Öyle yer etmiş ki çektikleri ıstırapların hançerleri yüreklerinde, öyle derine işlemiş ki hem de, bağırlarından sökülüp çıkarılırsa, kalpleriyle birlikte ciğerleri de sökülüp çıkacak, onlarla birlikte ne dertleri varsa ağızlarından kan gibi oluk oluk akacak, ortalığa dökülüverecek sanki… Sanki dökülüverecek tüm gizli sırlar, ipi kopan kehribar tespih taneleri gibi takır takır…

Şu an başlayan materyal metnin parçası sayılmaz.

(** * Notes REST API: a shallow embedding of [serveur.js] and [modeleNote.js]

    The server is an Express application over one Mongoose model.  The
    embedding keeps the program's own layering:

    - [Json]: the values [express.json()] puts in [req.body] and [res.json]
      sends back;
    - [JS]: the few language primitives the handlers use ([parseInt],
      [x || d], number to string);
    - [Joi]: the schema [noteSchemaJoi] and [validate] with Joi's default
      preferences (abort at the first error, unknown keys refused);
    - [Mongoose]: the [Note] model of modeleNote.js and the collection
      operations the handlers call;
    - [Multer]: [upload.single('fichier')] over a disk storage;
    - [Express]: requests, responses and the layer stack walked in
      registration order;
    - [Section Server]: the handlers and the application [app], in the order
      of the [app.use]/[app.get]/... calls of serveur.js.

    Conventions.  A character of a [string] stands for one UTF-16 code unit
    below 256, so [String.length] is the [.length] of the JavaScript string.
    Numbers are integers ([Z]); JavaScript computes them exactly below 2^53.
    The database is reachable: a collection operation fails only where the
    driver itself throws (an id that does not cast, a negative skip). *)

From Stdlib Require Import ZArith String Ascii List DecimalString Lia.
From Stdlib Require DecimalPos DecimalZ.
From stdpp Require Import base list strings gmap sorting.

Local Open Scope string_scope.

Bir dokun, bin ah işit, Kâse-i Fağfur’dan… Bırakın, dokunmayın! Deşmeyin yaralarını! Aşklarını, hasretlerini, acı tatlı bütün yaşanmışlıklarını içlerine gömmüşler, o hançerlerle beraber. Gizemli halleriyle, gizli dertleriyle birlikte gömülmeyi beklemekteler…
Hayatın çoğu sıkıntı, acı, keder, hasret, gam kasavet… Mutlu ömür yok, ömürde mutlu kareler var nihayet… Ayrılıklar, ölümler… Nedense mutlu günlere ait tablolar kalmaz da yıkıntılara dönmüş, dibe vurmuş hayatların duvarlarında, hep acıklı anılara ait resimler ve çoktan başlarındaki taşlara yazılmış ya da yüreklere kazınmış isimler kalır. Hani o bazen torunların aldığı ya da vird edindiğimiz isimler… Ah, o yoğun hüzünlü resimler ve o unutulmayan, unutulamayan isimler!...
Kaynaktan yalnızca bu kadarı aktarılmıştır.